Se ha demostrado que el daño celular excesivo producido por el virus a nivel muscular y en otros tejidos contribuye a un ambiente hipóxico derivado del metabolismo anaerobio celular en el que la enzima lactato deshidrogenasa (LDH) convierte el piruvato en lactato, lo que genera una hiperlactatemia tisular. Como respuesta compensadora, se desencadena la activación del transportador de monocarboxilato (MCT) que, en condiciones normales, actúa como bomba reguladora de lactato e hidrogeniones, pero que en este caso busca disminuir de forma errática la acumulación de estas sustancias, puesto que su función es superada por las condiciones hipóxicas propias de la enfermedad. Estos eventos y la acumulación de dichas sustancias disminuyen el pH, limitan la síntesis del trifosfato de adenosina (ATP) y restringen el transporte eritrocitario de oxígeno, llevando a hipoxia tisular que causa dolor y fatiga. Todos estos factores, aunados a la respuesta desencadenada por la isquemia hipóxica con, por ejemplo, el aumento de factores de crecimiento, citoquinas y cambios microvasculares derivados, contribuyen a la generación de dolor por sobreestimulación del ganglio de la raíz dorsal a nivel espinal. Esto explica por qué es esperable que eliminar la causa desencadenante del ambiente hipóxico con suplencia de oxígeno y disminución de la carga viral del SARS-CoV-2 ayude a disminuir la sensación dolorosa al aumentar la oxigenación eritrocitaria y a reducir los niveles de lactato muscular7.

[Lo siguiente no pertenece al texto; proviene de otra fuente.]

(* ===== verification/Refinement.v ===== *)
(** * The application as a content site: an abstract model and its refinement

    The spec (sections 2 and 4) describes the program as a site holding
    content items and categories: the listing shows the approved items,
    newest first; the detail page shows the item with a slug or answers
    404; the form shows the categories; a submission notifies the user
    and, on success, adds one approved item owned by the placeholder.  Any
    call to the database may fail, and the spec says what each failure
    leads to.

    [site] is that state (items, categories, the notices of the session
    and the log), [site_step] the relation the spec allows between a
    request, the state before, the response and the state after.  [abs]
    maps a world of the implementation to its site.  [serve_site_step]
    is the simulation: each [serve] step is a [site_step] between the
    abstractions, for every database and image host satisfying their
    laws; [serve_all_refines_site] (C1) lifts it to every request
    sequence the server answers. *)

From stdpp Require Import sorting.
From S2P Require Import Prelude Python Web Routing Datastore ImageHost World Listing Detail Upload App Server.
Open Scope string_scope.

Record site : Type := mkSite {
  s_contents : list pyval;
  s_categories : list pyval;
  s_notices : flashes;
  s_log : list string
}.

Definition site_notice (msg cat : string) (s : site) : site :=
  mkSite (s_contents s) (s_categories s) (flash_msg msg cat (s_notices s)) (s_log s).

Definition site_log (line : string) (s : site) : site :=
  mkSite (s_contents s) (s_categories s) (s_notices s) (s_log s ++ [line])%list.

Definition site_add (row : pyval) (s : site) : site :=
  mkSite (s_contents s ++ [row])%list (s_categories s) (s_notices s) (s_log s).

(** What the spec allows one request to do. *)
Inductive site_step (req : request) : site -> response -> site -> Prop :=
| SRouting s resp :
    routing_response req resp -> site_step req s resp s
| SList s fk rows :
    match_route (req_path req) = Some RIndex ->
    listing fk (s_categories s) (s_contents s) rows ->
    site_step req s (index_page rows) s
| SListDown s msg :
    match_route (req_path req) = Some RIndex ->
    site_step req s (index_page []) (site_log ("Database Error: " ++ msg) s)
| SShow s slug fk row rest :
    match_route (req_path req) = Some (RContent slug) ->
    filter (has_slug slug) (s_contents s) = row :: rest ->
    site_step req s (Render "single.html" [("content", with_category fk (s_categories s) row)]) s
| SMissing s slug :
    match_route (req_path req) = Some (RContent slug) ->
    Forall (fun r => ~ has_slug slug r) (s_contents s) ->
    site_step req s (ErrorPage 404) s
| SForm s :
    match_route (req_path req) = Some RUpload -> req_method req <> POST ->
    site_step req s (Render "upload.html"
                       [("categories", PList (map (fun r => PDict (row_kvs r)) (s_categories s)))]) s
| SDown s :
    (exists slug, match_route (req_path req) = Some (RContent slug)) \/
    (match_route (req_path req) = Some RUpload /\ req_method req <> POST) ->
    site_step req s (ErrorPage 500) s
| SNoFile s :
    match_route (req_path req) = Some RUpload -> req_method req = POST ->
    file_present (md_get "file" (req_files req)) = None ->
    site_step req s (Redirect (req_url req)) (site_notice MSG_NO_FILE "error" s)
| SRefused s :
    match_route (req_path req) = Some RUpload -> req_method req = POST ->
    is_Some (file_present (md_get "file" (req_files req))) ->
    site_step req s (Redirect (req_url req)) (site_notice MSG_UPLOAD_PROBLEM "error" s)
| SFailed s e :
    match_route (req_path req) = Some RUpload -> req_method req = POST ->
    site_step req s (Redirect (req_url req)) (site_notice (MSG_ERROR_PREFIX ++ str_exn e) "error" s)
| SCreated s u row :
    match_route (req_path req) = Some RUpload -> req_method req = POST ->
    is_Some (file_present (md_get "file" (req_files req))) ->
    created_row req u row ->
    site_step req s (Redirect url_for_index) (site_notice MSG_SUCCESS "success" (site_add row s)).

(** A run of the site: the responses to a sequence of requests. *)
Inductive site_run : site -> list request -> list response -> site -> Prop :=
| run_nil s : site_run s [] [] s
| run_cons s req resp s1 reqs resps s2 :
    site_step req s resp s1 -> site_run s1 reqs resps s2 ->
    site_run s (req :: reqs) (resp :: resps) s2.

(** The site a world implements. *)
Definition abs {D H} `{!Datastore D} (w : world D H) : site :=
  mkSite (default [] (table_rows "contents" (ds_tables (w_db w))))
         (default [] (table_rows "categories" (ds_tables (w_db w))))
         (w_flashes w) (w_stdout w).

(** The response Flask sends for what the view returned or raised. *)
Definition page_of (o : outcome exn response) : response :=
  match o with
  | Ok resp => resp
  | Raise (HTTPException code) => ErrorPage code
  | Raise _ => ErrorPage 500
  end.

Lemma serve_page {D H} `{!Datastore D} `{!ImageHost H} cfg req (w : world D H) :
  serve cfg req w = (page_of (fst (dispatch cfg req w)), snd (dispatch cfg req w)).
Proof. apply serve_dispatch. Qed.

Lemma site_step_to req s resp s1 s2 : site_step req s resp s1 -> s1 = s2 -> site_step req s resp s2.
Proof. by intros ? <-. Qed.

Section Simulation.
Context {D H : Type} `{!Datastore D} `{!DatastoreLaws D} `{!ImageHost H} (cfg : config).

(** A select leaves the site as it is. *)
Lemma abs_db_execute q (w : world D H) : abs (snd (db_execute q w)) = abs w.
Proof.
  pose proof (db_execute_tables q w) as Ht.
  destruct (db_execute q w) as [o w'] eqn:E. simpl in Ht |- *.
  destruct (db_execute_frame _ _ _ _ E) as (_ & Hf & Ho).
  unfold abs. by rewrite Ht, Hf, Ho.
Qed.

Lemma index_site_step req (w : world D H) :
  match_route (req_path req) = Some RIndex ->
  site_step req (abs w) (page_of (fst (index w))) (abs (snd (index w))).
Proof.
  intros Hr. destruct (ds_execute index_query (w_db w)) as [[rows|e] d'] eqn:E.
  - rewrite (index_query_ok _ _ _ E). simpl.
    destruct (eval_index_query_listing _ _ _ (ds_execute_ok _ _ _ _ E))
      as (fk & cats & contents & Hc & Hk & Hl).
    eapply site_step_to; [eapply SList; [done|]|].
    + unfold abs. simpl. rewrite Hc, Hk. exact Hl.
    + unfold abs. simpl. by rewrite (ds_execute_tables _ _ _ _ E).
  - rewrite (index_query_error _ _ _ E). simpl.
    eapply site_step_to; [by apply SListDown|].
    unfold abs, site_log. simpl. by rewrite (ds_execute_tables _ _ _ _ E).
Qed.

Lemma single_site_step req s (w : world D H) :
  match_route (req_path req) = Some (RContent s) ->
  site_step req (abs w) (page_of (fst (single_content s w))) (abs (snd (single_content s w))).
Proof.
  intros Hr. rewrite single_content_world, abs_db_execute.
  destruct (ds_execute (detail_query s) (w_db w)) as [[rows|e] d'] eqn:E.
  - rewrite (single_content_rows _ _ _ _ E). simpl.
    destruct (eval_detail_query _ _ _ _ (ds_execute_ok _ _ _ _ E))
      as (fk & cats & contents & Hc & Hk & ->).
    destruct (filter (has_slug s) contents) as [|r rest] eqn:Ef; simpl.
    + eapply SMissing; [done|]. unfold abs. simpl. rewrite Hc. exact (proj1 (filter_nil_iff _ _) Ef).
    + replace cats with (s_categories (abs w)) by (unfold abs; simpl; by rewrite Hk).
      eapply SShow; [done|]. unfold abs. simpl. rewrite Hc. exact Ef.
  - unfold single_content, m_bind. rewrite (db_execute_run _ _ _ _ E).
    pose proof (ds_execute_error _ _ _ _ E). destruct e; try contradiction; simpl; apply SDown; eauto.
Qed.

Lemma upload_site_step req (w : world D H) :
  match_route (req_path req) = Some RUpload ->
  site_step req (abs w) (page_of (fst (upload_content cfg req w))) (abs (snd (upload_content cfg req w))).
Proof.
  intros Hr. destruct (decide (req_method req = POST)) as [Hm|Hm].
  - pose proof (upload_post_stdout cfg req w Hm) as Ho.
    destruct (upload_post_cases cfg req w Hm) as (out & resp & w' & E & Hs).
    rewrite E in Ho |- *. simpl in Ho |- *.
    destruct out as [| |e|u row]; simpl in Hs.
    + destruct Hs as (Hf & -> & ->). eapply site_step_to; [by apply SNoFile | reflexivity].
    + destruct Hs as ((file & r & Hf & _) & -> & Hd & Hfl).
      eapply site_step_to; [apply SRefused; [done | done | by rewrite Hf]|].
      unfold abs, site_notice. simpl. by rewrite Hd, Hfl, Ho.
    + destruct Hs as (-> & Ht & Hfl). eapply site_step_to; [by apply SFailed|].
      unfold abs, site_notice. simpl. by rewrite Ht, Hfl, Ho.
    + destruct Hs as ((file & r & Hf & _) & -> & [c0 Hc0] & Ht & Hcr & _ & Hfl).
      eapply site_step_to; [eapply SCreated; [done | done | by rewrite Hf | exact Hcr]|].
      unfold abs, site_notice, site_add. simpl. rewrite Ht, !table_rows_add_row, Hc0, Hfl, Ho.
      done.
  - rewrite upload_get_world, abs_db_execute by done.
    unfold upload_content. rewrite decide_False by done. unfold m_bind.
    destruct (ds_execute categories_query (w_db w)) as [[rows|e] d'] eqn:E;
      rewrite (db_execute_run _ _ _ _ E); simpl.
    + destruct (eval_categories_query _ _ _ (ds_execute_ok _ _ _ _ E)) as (cats & Hk & ->).
      replace cats with (s_categories (abs w)) by (unfold abs; simpl; by rewrite Hk).
      by apply SForm.
    + pose proof (ds_execute_error _ _ _ _ E). destruct e; try contradiction; simpl; apply SDown; eauto.
Qed.

(** The simulation: one request of the server is one step of the site. *)
Lemma serve_site_step req (w : world D H) :
  site_step req (abs w) (fst (serve cfg req w)) (abs (snd (serve cfg req w))).
Proof.
  rewrite serve_page. cbn [fst snd].
  destruct (dispatch_cases cfg req w)
    as [(resp & Hresp & E) | [(Hr & E) | [(s & Hr & E) | (Hr & E)]]]; rewrite E.
  - by apply SRouting.
  - by apply index_site_step.
  - by apply single_site_step.
  - by apply upload_site_step.
Qed.

(** C1: refinement of the abstract site.  For every database and image
    host that satisfy their laws, the responses the server gives to any
    sequence of requests, and the state it leaves, are a run the spec's
    site allows, read through [abs]: listings of the approved items
    newest first, the first item with the slug or 404, the categories
    form, the notices of a submission and the one item a successful
    submission adds, or the failures the spec describes. *)
Theorem serve_all_refines_site reqs (w : world D H) :
  site_run (abs w) reqs (fst (serve_all cfg reqs w)) (abs (snd (serve_all cfg reqs w))).
Proof.
  revert w. induction reqs as [|req reqs IH]; intros w; [constructor|].
  cbn [serve_all]. pose proof (serve_site_step req w) as Hs.
  destruct (serve cfg req w) as [resp w1]. pose proof (IH w1) as Hr.
  destruct (serve_all cfg reqs w1) as [resps w2]. econstructor; eauto.
Qed.
End Simulation.

Lemma serve_all_refines_site_witness :
  site_run (abs demo_world) [submit_req; submit_req]
    (fst (serve_all demo_config [submit_req; submit_req] demo_world))
    (abs (snd (serve_all demo_config [submit_req; submit_req] demo_world))).
Proof. apply serve_all_refines_site. Defined.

Los síntomas musculares y articulares pueden ser reportados tanto al inicio como a lo largo de la infección. Un 62,5% de los pacientes hospitalizados por COVID-19 persisten con algún síntoma más allá de 50 días desde el alta hospitalaria. La valoración y el seguimiento de los pacientes que persisten con síntomas musculoarticulares post-COVID-19 y que se beneficiarían de terapia de rehabilitación física constituyen un gran desafío clínico1,3,11. El dolor muscular y la fatiga se reportan como síntomas iniciales de la infección en un 19% y 32% de los casos, respectivamente, haciéndolos un motivo frecuente de consulta en todos los niveles de atención médica y planteando así la posibilidad de COVID-19 como diagnostico diferencial1,2,7,10. También es necesario considerar otros síntomas neuromusculares asociados a la reacción sistémica causada por el virus y que pueden evolucionar a cuadros graves como el síndrome de Guillain-Barré, en el que lo pacientes cursan con síntomas de entre 5 y 51 días posteriores a la aparición de los síntomas de la COVID-19, con aparición de signos y síntomas neurológicos como debilidad muscular, arreflexia osteotendinosa y prolongación de latencias motoras distales, entre otros4,6,8,10.
Por tal motivo, es de suma importancia seguir implementando medidas que contengan la tasa de contagios en aras de disminuir el impacto hospitalario y en salud publica. Entendiendo que toda intervención que disminuya el número de casos de infección reduce directamente el número de pacientes que, entre muchas otras manifestaciones, pueden presentar síntomas musculares y articulares. Dentro de estas normas, se destacan el adecuado y frecuente lavado de manos, la higiene al estornudar y toser, no tener contacto con la cara y mucosas, evitar lugares y transporte público concurridos, mantener una adecuada distancia social, evitar viajes innecesarios y el uso obligatorio de mascarilla quirúrgica, entre otros2,5. Es importante destacar que, si bien las medidas de contención y prevención ya mencionadas son las más importantes para disminuir el impacto de la COVID-19, hay que fortalecer los protocolos clínicos y actualizar las guías de práctica clínica para que todos los profesionales de salud implicados en procesos de atención puedan hacer un enfoque adecuado de los pacientes con COVID-19. Así, dentro del actual contexto de pandemia, podremos lograr una atención integral en los servicios de salud que garantice una rehabilitación oportuna.